We put our Python code into packages as it makes it easy to share and reuse code in the Python community. A package is simply a collection of files and directories that include the code, documentation, and other necessary files that we will examine later.

We use Python packages instead of script files and Jupyter notebooks when we want to reuse complex code. With script files, code can become cluttered and difficult to maintain, while notebooks are often used for exploratory work but are not easily reusable.

You can think of a Python package as a standalone “project”. A project can contain multiple modules, each of which contains a specific set of related functions and variables. Hence, this makes it easier for you to embed tools from “projects” you need within your own code.

Starting with modules

Modules are the building blocks of Python packages. A module is a single Python file that contains definitions and statements. They provide a way to structure your code into logical units and reuse code across multiple projects.

To use a module in your code, you use the import statement. For example, if you have a module called mymodule.py , you can use its functions and variables in your code with the following import statement:

import mymodule

Once you have imported a module, you can access its functions and variables using the dot (.) notation. For example, if the mymodule.py file has a function called greet, you can use it in your code as follows:

import mymodule
mymodule.greet("John")

Let's create our own example module to illustrate the concept. Create a file called examplemodule.py and add the following code to it:

def greet(name):
    print("Hello, " + name + "!")
def add(a, b):
    return a + b

Here, we defined two functions, greet and add , in the examplemodule.py file. These functions can now be imported and used in other parts of your code.

From modules to packages

As your code grows, it can become difficult to manage and maintain all the code in a single module. Packages provide a way to organize and split your code into multiple modules, while still keeping everything organized and accessible.

To create a package, simply create a directory and place one or more modules in it. The directory should contain a special file called __init__.py , which tells Python that this directory is a package and should be treated as such. The __init__.py file can be left empty or it can contain code that will be executed when the package is imported. We explain __init__.py files in more detail below.

Let's refactor the example module from the previous section to be a package. Create a directory called examplepackage and move the examplemodule.py file into it. Then, create a file called __init__.py in the examplepackage directory.

Your file structure should now look like this:

examplepackage/
    __init__.py
    examplemodule.py

You can now import the functions from the examplemodule.py file in your code as follows:        

import examplepackage.examplemodule

examplepackage.examplemodule.greet("John")
examplepackage.examplemodule.add(1, 2)

In this example, we have refactored the examplemodule.py file into a package called examplepackage. The functions from the examplemodule.py file can now be imported and used in your code as before, but with the added benefits of organization and modularity provided by packages.

What is __init__.py?

__init__.py is a special file in Python packages that serves as an entry point for the package. It is executed when the package is imported, and its code can be used to initialize the package or set up any necessary components. The file is optional, but is often used to define the public interface of the package, making it easier for other developers to understand and use the package.

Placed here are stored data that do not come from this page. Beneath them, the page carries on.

Lemma get_ray_perspective_runs (c : PinholeCamera.t R) (x y width height : R)
    (V cam2world : mat4 R) :
  PinholeCamera.is_ortho c = false ->
  PinholeCamera.view_matrix c = Val V ->
  inv V = Ok cam2world ->
  width <> 0 -> height <> 0 ->
  let scale := tan (deg2rad (PinholeCamera.fov c) / 2) in
  let sx := (2 * (x + 1 / 2) / width - 1) * (scale * width / height) in
  let sy := (1 - 2 * (y + 1 / 2) / height) * scale in
  let dir := vsub (vadd (vscale (col3_of4 (@w0 R) cam2world) sx)
                        (vscale (col3_of4 (@w1 R) cam2world) sy))
                  (col3_of4 (@w2 R) cam2world) in
  PinholeCamera.get_ray deg2rad tan inv c x y width height
  = Ok (col3_of4 (@w3 R) cam2world, vdivs dir (linalg_norm dir)).
Proof.
  intros Ho HV HM Hw Hh scale sx sy dir. rename cam2world into M.
  unfold PinholeCamera.get_ray. cbv zeta.
  rewrite !pydiv_R by assumption. cbn [bind].
  rewrite HV. cbn [bind read_array]. rewrite HM. cbn [bind]. rewrite Ho.
  change (@f0 R Rexact) with 0. rewrite transform_origin.
  match goal with
  | |- context [vsub (_transform_vector M ?p) ?o] =>
      replace (vsub (_transform_vector M p) o) with dir
  end.
  - reflexivity.
  - rewrite transform_columns. unfold dir, sx, sy, scale.
    destruct (col3_of4 (@w0 R) M) as [a0 a1 a2], (col3_of4 (@w1 R) M) as [b0 b1 b2],
      (col3_of4 (@w2 R) M) as [c0 c1 c2], (col3_of4 (@w3 R) M) as [d0 d1 d2].
    rcbn. req.
Qed.
Definition checkEndpoint_wait (endpoint : Endpoint) (start : Z) (p : InFlight)
  : IO HealthResult :=
  got <- client_Get_wait p ;;
  duration <- time_Since start ;;
  match got with
  | GetFail err =>
      ret {| Endpoint_of := endpoint;
             IsHealthy := false;
             StatusCode := 0;
             Duration_of := duration;
             Error := Some err |}
  | GetOK resp =>
      let isHealthy :=
        (200 <=? resp_StatusCode resp) && (resp_StatusCode resp <? 400) in
      let result :=
        {| Endpoint_of := endpoint;
           IsHealthy := isHealthy;
           StatusCode := resp_StatusCode resp;
           Duration_of := duration;
           Error := None |} in
      Body_Close resp ;;;
      ret result
  end.

(** ** printResult (check.go, lines 137-153) *)

Definition printResult (result : HealthResult) : list Output :=
  let status :=
    if negb (IsHealthy result) then "✗ UNHEALTHY" else "✓ HEALTHY" in
  [ Printf "%s [%s]\n" [AString status; AString (Name (Endpoint_of result))];
    Printf "  URL: %s\n" [AString (URL (Endpoint_of result))] ]
  ++ match Error result with
     | Some e => [ Printf "  Error: %v\n" [AError e] ]
     | None =>
         [ Printf "  Status: %d\n" [AInt (StatusCode result)];
           Printf "  Response Time: %v\n" [ADuration (Duration_of result)] ]
     end
  ++ [ Println [] ].

(** ** runCheck (check.go, lines 59-105) *)

(** [fmt.Sprintf("Custom-%d", n)] *)
Definition Sprintf_Custom (n : nat) : string :=
  "Custom-" +:+ pretty n.

(** Lines 74-79: [for i, url := range urls { endpoints = append(...) }],
    entered with index [i] and the slice built so far. *)
Fixpoint range_urls (i : nat) (us : list string) (endpoints : list Endpoint)
  : list Endpoint :=
  match us with
  | [] => endpoints
  | url :: rest =>
      range_urls (S i) rest
        (endpoints ++ [ {| Name := Sprintf_Custom (i + 1); URL := url |} ])
  end.

Definition default_endpoints : list Endpoint :=
  [ {| Name := "Github API"; URL := "https://api.github.com" |};
    {| Name := "JSONPlaceholder";
       URL := "https://jsonplaceholder.typicode.com/posts/1" |};
    {| Name := "Dog Breeds API";
       URL := "https://dog.ceo/api/breeds/list/all" |} ].

(** Lines 70-87: custom URLs if provided, otherwise the defaults. *)
Definition build_endpoints (f : Flags) : list Endpoint :=
  if (0 <? length (urls f))%nat
  then range_urls 0 (urls f) []
  else default_endpoints.

Definition rule : string := "━━━━━━━━━━━━━━━━━━━━━━━".
(** * MiniClaw gateway: a shallow embedding of the protocol runtime

    The development follows [src/server.ts] (the [MiniClawServer] class) and
    [src/conversation-logger.ts] (the disk logger).  The server is embedded
    with explicit state passing: every method of the class becomes a function
    from a [Server] value to a [Server] value, and every call on a socket
    ([ws.send], [ws.close]) is recorded in a wire log.

    - JavaScript strings are modelled by [string]; a character is one code
      unit, restricted here to eight bits.
    - [Date.now()] is an explicit argument [now : Z] (milliseconds) of each
      entry point.
    - [Map<string, V>] objects whose iteration order is never observed are
      [gmap string V]; the idempotency map, whose insertion order decides
      eviction, is an association list. *)

From Stdlib Require Import ZArith Ascii String List Bool Lia.
From stdpp Require Import base option list strings gmap fin_maps relations.

Local Open Scope string_scope.
Local Open Scope list_scope.
Local Open Scope Z_scope.

(* ===================================================================== *)
(** ** JavaScript string primitives used by the server *)
(* ===================================================================== *)

Module JS.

In previous versions of Python, __init__.py was required for a directory to be recognized as a package. However, as of Python 3.3, __init__.py is optional due to the introduction of PEP 420, which allows for packages to be defined without an __init__.py file.

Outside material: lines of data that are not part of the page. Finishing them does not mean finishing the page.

(** * LoadFlare: a shallow embedding of [load_flare.py] and [multi_load_flare.py]

    The two scripts replay curl commands through a thread pool and tally the
    results in four counters.  The embedding follows the Python text:

    - Python [int] values are [Z]; [str] values are [string] (stdout is read
      as ASCII text); [None] is [option]'s [None].
    - A call that may raise returns a [py_result].
    - The standard library and the outside world are parameters of a
      [Section]: [shlex.split], [int()] on a string, [subprocess.run], and
      the order in which [as_completed] yields the futures.
    - [print] is modelled by the list of the messages that matter to the
      control flow (errors and warnings); timestamps, durations and the
      elapsed wall-clock time are not part of the model. *)

From Stdlib Require Import ZArith List String Ascii Bool Arith Lia Permutation.
Import ListNotations.

Open Scope string_scope.
Open Scope Z_scope.

(** ** Python values shared by both scripts *)

Inductive exn : Type :=
| FileNotFoundError
| IndexError
| ValueError (msg : string)
| OtherException (msg : string).

Inductive py_result (A : Type) : Type :=
| Ok (a : A)
| Raise (e : exn).

Arguments Ok {A} a.
Arguments Raise {A} e.

(** What [subprocess.run(argv, capture_output=True, text=True, check=False)]
    does: it returns a completed process or raises. *)
Inductive proc_outcome : Type :=
| Completed (returncode : Z) (stdout stderr : string)
| ProcRaised (e : exn).

(** The four counters of [main]. *)
Record counters : Type := mkCounters {
  success_count : Z;
  client_error_count : Z;
  server_error_count : Z;
  other_failure_count : Z
}.

Definition zero_counters : counters := mkCounters 0 0 0 0.

Inductive outcome_class : Type := Success | ClientError | ServerError | OtherFailure.

(** [x_count += 1] for the counter of class [k]. *)
Definition bump (k : outcome_class) (c : counters) : counters :=
  match k with
  | Success => mkCounters (success_count c + 1) (client_error_count c)
                          (server_error_count c) (other_failure_count c)
  | ClientError => mkCounters (success_count c) (client_error_count c + 1)
                              (server_error_count c) (other_failure_count c)
  | ServerError => mkCounters (success_count c) (client_error_count c)
                              (server_error_count c + 1) (other_failure_count c)
  | OtherFailure => mkCounters (success_count c) (client_error_count c)
                               (server_error_count c) (other_failure_count c + 1)
  end.

Definition counters_sum (c : counters) : Z :=
  success_count c + client_error_count c + server_error_count c + other_failure_count c.

(** The final summary: the total that is printed and the four counters. *)
Record report : Type := mkReport {
  total_attempted : Z;
  counts_by_class : counters
}.

(** Messages printed on the paths that end or alter a run. *)
Inductive message : Type :=
| ErrMustStartWithCurl (cmd : string)
| ErrParsing (cmd : string)
| ErrNoValidArguments (cmd : string)
| WarnInvalidNumber (arg cmd : string)
| WarnMissingValue (arg cmd : string)
| WarnConcurrencyIgnored (arg cmd : string)
| MsgNoValidCommands
| MsgFutureError.

(** How [main] ends: it returns early after a message, an exception escapes
    it, or it prints the final summary. *)
Inductive run_end : Type :=
| Returned (m : message)
| Uncaught (e : exn)
| Summary (r : report).

(** Everything observable of one call of [main]. *)
Record run : Type := mkRun {
  printed : list message;
  max_workers : option Z;
  submitted : list (Z * list string);
  executed : list (list string);
  finish : run_end
}.

(** ** Strings *)

Definition http_code_format : string := "%{http_code}" ++ String (ascii_of_nat 10) "".

Definition newline : ascii := ascii_of_nat 10.

(** [str.isspace] on an ASCII character. *)
Definition is_space (c : ascii) : bool :=
  let n := nat_of_ascii c in
  ((9 <=? n) && (n <=? 13) || (28 <=? n) && (n <=? 32))%nat.

Definition is_digit (c : ascii) : bool :=
  let n := nat_of_ascii c in ((48 <=? n) && (n <=? 57))%nat.

Fixpoint lstrip (s : string) : string :=
  match s with
  | String c s' => if is_space c then lstrip s' else s
  | EmptyString => EmptyString
  end.

Fixpoint string_rev_onto (s acc : string) : string :=
  match s with
  | String c s' => string_rev_onto s' (String c acc)
  | EmptyString => acc
  end.

Definition string_rev (s : string) : string := string_rev_onto s EmptyString.

Definition rstrip (s : string) : string := string_rev (lstrip (string_rev s)).

(** [s.strip()] *)
Definition strip (s : string) : string := rstrip (lstrip s).

(** [s.split(sep)] for a one-character separator: never the empty list. *)
Fixpoint split_on (sep : ascii) (s : string) : list string :=
  match s with
  | EmptyString => [EmptyString]
  | String c s' =>
      if Ascii.eqb c sep then EmptyString :: split_on sep s'
      else match split_on sep s' with
           | l :: ls => String c l :: ls
           | [] => [String c EmptyString]
           end
  end.

(** [s.split('\n')] *)
Definition split_lines (s : string) : list string := split_on newline s.

Fixpoint all_digits (s : string) : bool :=
  match s with
  | EmptyString => true
  | String c s' => is_digit c && all_digits s'
  end.

(** [re.fullmatch(r'\d+', s)] on ASCII text. *)
Definition fullmatch_digits (s : string) : bool :=
  match s with
  | EmptyString => false
  | _ => all_digits s
  end.

Fixpoint int_of_digits_from (acc : Z) (s : string) : Z :=
  match s with
  | EmptyString => acc
  | String c s' => int_of_digits_from (10 * acc + (Z.of_nat (nat_of_ascii c) - 48)) s'
  end.

(** [int(s)] for a string of decimal digits. *)
Definition int_of_digits (s : string) : Z := int_of_digits_from 0 s.

(** [s.startswith('-')] *)
Definition startswith_dash (s : string) : bool :=
  match s with
  | String c _ => Ascii.eqb c "-"%char
  | EmptyString => false
  end.

(** [x in l] for a list of strings. *)
Definition contains (x : string) (l : list string) : bool :=
  existsb (String.eqb x) l.

(** [sep.join(l)] *)
Fixpoint join (sep : string) (l : list string) : string :=
  match l with
  | [] => EmptyString
  | [x] => x
  | x :: rest => x ++ sep ++ join sep rest
  end.

(** The "Response Status" lines and their companions that [execute_curl]
    prints for one request. *)
Inductive log_line : Type :=
| StatusCorrect
| StatusClientError
| StatusServerError
| StatusOtherHttp
| HttpStatusCode (code : Z)
| StatusErrorHttp (code : Z)
| CurlExitCode (returncode : Z)
| StatusSuccessNoCode
| StatusErrorCurlNoCode (returncode : Z)
| StatusErrorCurl (returncode : Z)
| HttpStatusCodeAfterError (code : Z)
| StatusCommandNotFound
| StatusUnexpectedException.

(** A [dict] with string keys, as the list of its items in insertion
    order. *)
Fixpoint dict_get (d : list (string * Z)) (key : string) (default : Z) : Z :=
  match d with
  | [] => default
  | (k, v) :: rest => if (k =? key)%string then v else dict_get rest key default
  end.

(** [d[key] = value] *)
Fixpoint dict_set (d : list (string * Z)) (key : string) (value : Z) : list (string * Z) :=
  match d with
  | [] => [(key, value)]
  | (k, v) :: rest =>
      if (k =? key)%string then (k, value) :: rest else (k, v) :: dict_set rest key value
  end.

(** ** The thread pool *)

(** [ThreadPoolExecutor(max_workers=n)]: the constructor raises [ValueError]
    when [n <= 0]. *)
Definition ThreadPoolExecutor (n : Z) : py_result Z :=
  if n <=? 0 then Raise (ValueError "max_workers must be greater than 0")
  else Ok n.

(** [range(a, b)] *)
Definition range (a b : Z) : list Z :=
  map (fun i => a + Z.of_nat i) (seq 0 (Z.to_nat (b - a))).

Fixpoint remove_nth {A : Type} (i : nat) (l : list A) : list A :=
  match l with
  | [] => []
  | x :: l' => match i with
               | O => l'
               | S i' => x :: remove_nth i' l'
               end
  end.

(** [as_completed(futures)] yields every future once, in an order the
    scheduler decides: at step [step] the pending future number
    [sched step mod length pending] is the next one to complete. *)
Fixpoint complete {A : Type} (sched : nat -> nat) (step fuel : nat)
    (pending : list A) : list A :=
  match fuel with
  | O => []
  | S fuel' =>
      match pending with
      | [] => []
      | p0 :: _ =>
          let i := (sched step mod List.length pending)%nat in
          nth i pending p0 :: complete sched (S step) fuel' (remove_nth i pending)
      end
  end.

Definition as_completed {A : Type} (sched : nat -> nat) (futures : list A) : list A :=
  complete sched 0 (List.length futures) futures.

(** The argument lists handed to [subprocess.run], one per call of
    [execute_curl] that got as far as the call. *)
Fixpoint started (argvs : list (py_result (list string))) : list (list string) :=
  match argvs with
  | [] => []
  | Ok argv :: rest => argv :: started rest
  | Raise _ :: rest => started rest
  end.

(** One "An error occurred while processing a request future" line per
    future whose [result()] raised. *)
Fixpoint future_errors {A : Type} (completed : list (py_result A)) : list message :=
  match completed with
  | [] => []
  | Ok _ :: rest => future_errors rest
  | Raise _ :: rest => MsgFutureError :: future_errors rest
  end.

(** ** load_flare.py *)

Module LoadFlare.

(** [[command_args[0], '-w', '%{http_code}\n'] + command_args[1:]] *)
Definition modified_command_args (command_args : list string)
    : py_result (list string) :=
  match command_args with
  | [] => Raise IndexError
  | a0 :: rest => Ok (a0 :: "-w" :: http_code_format :: rest)
  end.

(** The status code read from the last line of the stripped stdout. *)
Definition http_status_code (stdout : string) : option Z :=
  let output_lines := split_lines (strip stdout) in
  let last_line := last output_lines EmptyString in
  if fullmatch_digits last_line then Some (int_of_digits last_line) else None.

(** [execute_curl]'s [(return_code, http_status_code)]; the duration is left
    out.  The argument list is built before the [try], so an [IndexError]
    there leaves the function; both [except] clauses return [(-1, None)]. *)
Definition execute_curl (subprocess_run : list string -> proc_outcome)
    (command_args : list string) : py_result (Z * option Z) :=
  match modified_command_args command_args with
  | Raise e => Raise e
  | Ok argv =>
      match subprocess_run argv with
      | Completed returncode stdout _ => Ok (returncode, http_status_code stdout)
      | ProcRaised FileNotFoundError => Ok (-1, None)
      | ProcRaised _ => Ok (-1, None)
      end
  end.

(** The body of [for future in as_completed(futures)]. *)
Definition collect (c : counters) (future : py_result (Z * option Z)) : counters :=
  match future with
  | Ok (return_code, status) =>
      match return_code =? 0, status with
      | true, Some http_status_code =>
          if (200 <=? http_status_code) && (http_status_code <? 400) then bump Success c
          else if (400 <=? http_status_code) && (http_status_code <? 500) then bump ClientError c
          else if (500 <=? http_status_code) && (http_status_code <? 600) then bump ServerError c
          else bump OtherFailure c
      | _, _ => bump OtherFailure c
      end
  | Raise _ => bump OtherFailure c
  end.

(** The response body that [execute_curl] prints: the stripped stdout
    without its last line when that line is the status code. *)
Definition actual_stdout (stdout : string) : string :=
  let output_lines := split_lines (strip stdout) in
  match output_lines with
  | [] => EmptyString
  | _ :: _ =>
      if fullmatch_digits (last output_lines EmptyString)
      then join (String newline EmptyString) (removelast output_lines)
      else strip stdout
  end.

(** The status lines of the per-request report of a completed process. *)
Definition response_status (returncode : Z) (status : option Z) : list log_line :=
  match returncode =? 0, status with
  | true, Some http_status_code =>
      if (200 <=? http_status_code) && (http_status_code <? 400)
      then [StatusCorrect; HttpStatusCode http_status_code]
      else [StatusErrorHttp http_status_code]
  | false, Some http_status_code =>
      [StatusErrorHttp http_status_code; CurlExitCode returncode]
  | true, None => [StatusSuccessNoCode]
  | false, None => [StatusErrorCurlNoCode returncode]
  end.

(** The status lines of all three ways [execute_curl] can end. *)
Definition execute_curl_report (outcome : proc_outcome) : list log_line :=
  match outcome with
  | Completed returncode stdout _ => response_status returncode (http_status_code stdout)
  | ProcRaised FileNotFoundError => [StatusCommandNotFound]
  | ProcRaised _ => [StatusUnexpectedException]
  end.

Here's an example of how you could use __init__.py in a package:

### examplepackage/__init__.py

from .examplemodule import greet, add
__all__ = [
    'greet',
    'add',
]

In this example, the __init__.py file imports the greet and add functions from the examplemodule.py file and makes them part of the public interface of the package. The __all__ variable is used to define the public interface of the package, and makes it easier for other developers to understand and use the package.

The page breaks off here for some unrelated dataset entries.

Hint Resolve Blind_emitVerilatorType Blind_emitVerilatorTypeFromWidth
  Blind_emitHSPortCtor Blind_emitHSTypeAssert Blind_getPortName
  Blind_getPortType Blind_getResName Blind_resolveAddrWidth : blind.

Lemma Blind_emitLoadPort name elt aw i :
  Blind sameOps NoCtrl (emitLoadPort eVT eW name elt aw i).
Proof. unfold emitLoadPort; blind. Qed.

Lemma Blind_emitStorePort name elt aw i :
  Blind sameOps NoCtrl (emitStorePort eVT eW name elt aw i).
Proof. unfold emitStorePort; blind. Qed.

Hint Resolve Blind_emitLoadPort Blind_emitStorePort : blind.

Lemma Blind_emitExtMemPort shape elt idx :
  Blind sameOps NoCtrl (emitExtMemPort eVT eW shape elt idx).
Proof.
  unfold emitExtMemPort, getInputName, cast_BundleType,
    cast_ExternalMemoryOp; blind.
Qed.

Lemma Blind_emitInputPort t idx :
  Blind sameOps NoCtrl (emitInputPort eVT eW t idx).
Proof.
  unfold emitInputPort.
  destruct (dyn_cast_MemRefType t) as [[shape elt]|];
    [apply Blind_emitExtMemPort|].
  unfold getInputName; blind.
Qed.

Lemma Blind_emitOutputPort t idx :
  Blind sameOps NoCtrl (emitOutputPort t idx).
Proof. unfold emitOutputPort; blind. Qed.

Lemma NoCtrl_aliases (alias : nat -> string) (l : list nat) :
  NoCtrl (map (Write Osi) (interleaveComma (map (fun i => V (alias i)) l))).
Proof.
  induction l as [|i [|j l] IH]; [split; reflexivity..|].
  destruct IH as [IH1 IH2]. split; simpl in *; assumption.
Qed.

Lemma Blind_emitIOTypes R `{!Frame R} `{!ReadsFunc R}
    (emitter : Target -> MLIR.Type_ -> M LogicalResult) :
  (forall os t, Blind R NoCtrl (emitter os t)) ->
  Blind R NoCtrl (emitIOTypes emitter).
Proof.
  intros Hemitter. unfold emitIOTypes.
  apply Blind_bind; [apply Blind_getFuncOp|intros f].
  apply Blind_check.
  { apply Blind_forEnumerate; intros t i.
    apply Blind_bind; [blind|intros _].
    apply Blind_check; [apply Hemitter|blind]. }
  apply Blind_bind; [blind|intros _].
  apply Blind_bind; [apply Blind_put, NoCtrl_aliases|intros _].
  apply Blind_bind; [blind|intros _].
  apply Blind_check.
  { apply Blind_forEnumerate; intros t i.
    apply Blind_bind; [blind|intros _].
    apply Blind_check; [apply Hemitter|blind]. }
  apply Blind_bind; [blind|intros _].
  apply Blind_bind; [apply Blind_put, NoCtrl_aliases|intros _].
  blind.
Qed.

End BlindMethods.

(** ** Scalar ports (C7) *)

Ltac run_monad :=
  cbv beta iota delta
    [getInputName getResName inCtrlIdx getPortName getPortType
     getFirrtlOp getHsOp getFuncOp funcName at_index emitHSTypeAssert
     emitHSPortCtor put osi_indent osi_unindent bind ret deref assert
     crash run_emitter emitVerilatorType emitVerilatorTypeFromWidth
     cast_BundleType cast_ExternalMemoryOp failed fst snd];
  cbn [addOps funcOp hsOp firrtlOp stream diags].

(* Two descriptions of the same wrapper: merge what was added, then compare
   the added operations. *)
Ltac same_state :=
  repeat rewrite addOps_app;
  lazymatch goal with
  | |- addOps ?w _ = addOps ?w _ =>
      apply (f_equal (addOps w)); vm_compute; reflexivity
  | |- withFirrtl ?m _ = withFirrtl ?m _ =>
      apply (f_equal (withFirrtl m));
      apply (f_equal (addOps _)); vm_compute; reflexivity
  end.

Lemma emitInputPort_scalar eVT eW t idx w m name ty :
  dyn_cast_MemRefType t = None ->
  firrtlOp w = Some m ->
  nth_error (FIRRTL.ports m) idx = Some (name, ty) ->
  emitInputPort eVT eW t idx w
  = (Returned success,
     addOps w (staticTypeAssert (argAlias idx) (dataField name)
               ++ inputPortRegistration (argAlias idx) name)).
Proof.
  intros Hcast Hfir Hport. unfold emitInputPort. rewrite Hcast.
  run_monad. rewrite Hfir. run_monad. rewrite Hport. run_monad.
  f_equal. same_state.
Qed.

Lemma emitOutputPort_run t idx w m name ty :
  firrtlOp w = Some m ->
  nth_error (FIRRTL.ports m) (idx + getNumArguments (funcOp w) + 1)
  = Some (name, ty) ->
  emitOutputPort t idx w
  = (Returned success,
     addOps w (staticTypeAssert (resAlias idx) (dataField name)
               ++ outputPortRegistration (resAlias idx) name)).
Proof.
  intros Hfir Hport. unfold emitOutputPort.
  run_monad. rewrite Hfir. run_monad. rewrite Hport. run_monad.
  f_equal. same_state.
Qed.

(** C7: the registration of the scalar argument at position [idx] uses the
    alias [TArg<idx>], that of the result at position [idx] the alias
    [TRes<idx>], and each registration comes right after the static assertion
    that this alias is the type of the data field of the model's port. *)
Theorem scalar_port_uses_position_alias
    (eVT : MLIR.Type_ -> option string) (eW : Z -> option string)
    (t : MLIR.Type_) (idx : nat) (w : Wrapper) (m : FIRRTL.FModuleLike) :
  firrtlOp w = Some m ->
  (forall name ty,
      dyn_cast_MemRefType t = None ->
      nth_error (FIRRTL.ports m) idx = Some (name, ty) ->
      emitInputPort eVT eW t idx w
      = (Returned success,
         addOps w (staticTypeAssert (argAlias idx) (dataField name)
                   ++ inputPortRegistration (argAlias idx) name)))
  /\ (forall name ty,
      nth_error (FIRRTL.ports m) (idx + getNumArguments (funcOp w) + 1)
      = Some (name, ty) ->
      emitOutputPort t idx w
      = (Returned success,
         addOps w (staticTypeAssert (resAlias idx) (dataField name)
                   ++ outputPortRegistration (resAlias idx) name))).
Proof.
  intros Hfir; split; intros name ty.
  - intros Hcast Hport. now apply emitInputPort_scalar with (m := m) (ty := ty).
  - intros Hport. now apply emitOutputPort_run with (m := m) (ty := ty).
Qed.

Lemma scalar_port_uses_position_alias_witness :
  emitInputPort Verilator.typeToken Verilator.typeFromWidth
    (IntegerType 32) 0 Cases.readyA
  = (Returned success,
     addOps Cases.readyA
       (staticTypeAssert "TArg0" "dut->in0_data"
        ++ inputPortRegistration "TArg0" "in0"))
  /\ emitOutputPort (IntegerType 32) 0 Cases.readyA
  = (Returned success,
     addOps Cases.readyA
       (staticTypeAssert "TRes0" "dut->out0_data"
        ++ outputPortRegistration "TRes0" "out0")).
Proof.
  pose proof (scalar_port_uses_position_alias
                Verilator.typeToken Verilator.typeFromWidth
                (IntegerType 32) 0 Cases.readyA Scenario.moduleA
                eq_refl) as [Hin Hout].
  split.
  - exact (Hin "in0"%string (Scenario.channel 32) eq_refl eq_refl).
  - exact (Hout "out0"%string (Scenario.channel 32) eq_refl).
Defined.

(** ** Expansion of a memory argument (C3, C4, C5) *)

Lemma resolveAddrWidth_settled sigs aw w :
  settlesAddressWidth sigs aw -> resolveAddrWidth sigs w = (Returned aw, w).
Proof.
  intros (Hwf & sig & Hlast & Haw & Hpos). unfold resolveAddrWidth.
  rewrite (bind_returned _ _ _ _ _ (findAddrWidth_last sigs Hwf 0%Z w)).
  rewrite Hlast, Haw. unfold bind, assert.
  apply Z.ltb_lt in Hpos. now rewrite Hpos.
Qed.

Section MemoryExpansion.

Variable eVT : MLIR.Type_ -> option string.
Variable eW : Z -> option string.
Variables (name elemTok addrTok : string) (elt : MLIR.Type_) (aw : Z).
Variable h : Handshake.FuncOp.
Hypothesis HeVT : eVT elt = Some elemTok.
Hypothesis HeW : eW aw = Some addrTok.

Ltac run_with Hhs :=
  repeat (progress (run_monad; rewrite ?Hhs, ?HeVT, ?HeW)).

Lemma emitLoadPort_run i w :
  hsOp w = Some h ->
  emitLoadPort eVT eW name elt aw i w
  = (Returned success,
     addOps w (loadPortRegistration name elemTok addrTok i)).
Proof.
  intros Hhs. unfold emitLoadPort. run_with Hhs. f_equal. same_state.
Qed.

Lemma emitStorePort_run i w :
  hsOp w = Some h ->
  emitStorePort eVT eW name elt aw i w
  = (Returned success,
     addOps w (storePortRegistration name elemTok addrTok i)).
Proof.
  intros Hhs. unfold emitStorePort. run_with Hhs. f_equal. same_state.
Qed.

Lemma forRange_registrations (body : nat -> M LogicalResult)
    (reg : nat -> list StreamOp) :
  (forall i w, hsOp w = Some h ->
               body i w = (Returned success, addOps w (reg i))) ->
  forall count from w,
    hsOp w = Some h ->
    forRange body from count w
    = (Returned success, addOps w (flat_map reg (seq from count))).
Proof.
  intros Hbody count; induction count as [|count IH]; intros from w Hhs.
  - simpl. unfold ret. now rewrite addOps_nil.
  - cbn [forRange seq flat_map].
    rewrite (bind_returned _ _ _ _ _ (Hbody from w Hhs)). cbn [failed].
    rewrite IH by exact Hhs. now rewrite addOps_app.
Qed.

With this setup, you can now import the greet and add functions from the examplepackage as follows:

import examplepackage
examplepackage.greet("John")
examplepackage.add(1, 2)

How do you manage packages in Python?

The most common way developers distribute their packages is by uploading them to a public repository called the Python Package Index (PyPI). We use a system called pip which stands for "Pip Installs Packages". It is a command-line tool that allows users to install and manage packages from PyPI and other package indexes.

If you’ve used pip install, you have downloaded and installed a package through the Python Package Index (PyPI).

Package management systems like pip make it easy to install, update, and remove packages, as well as manage dependencies (packages that are required for other packages to function properly) in a project.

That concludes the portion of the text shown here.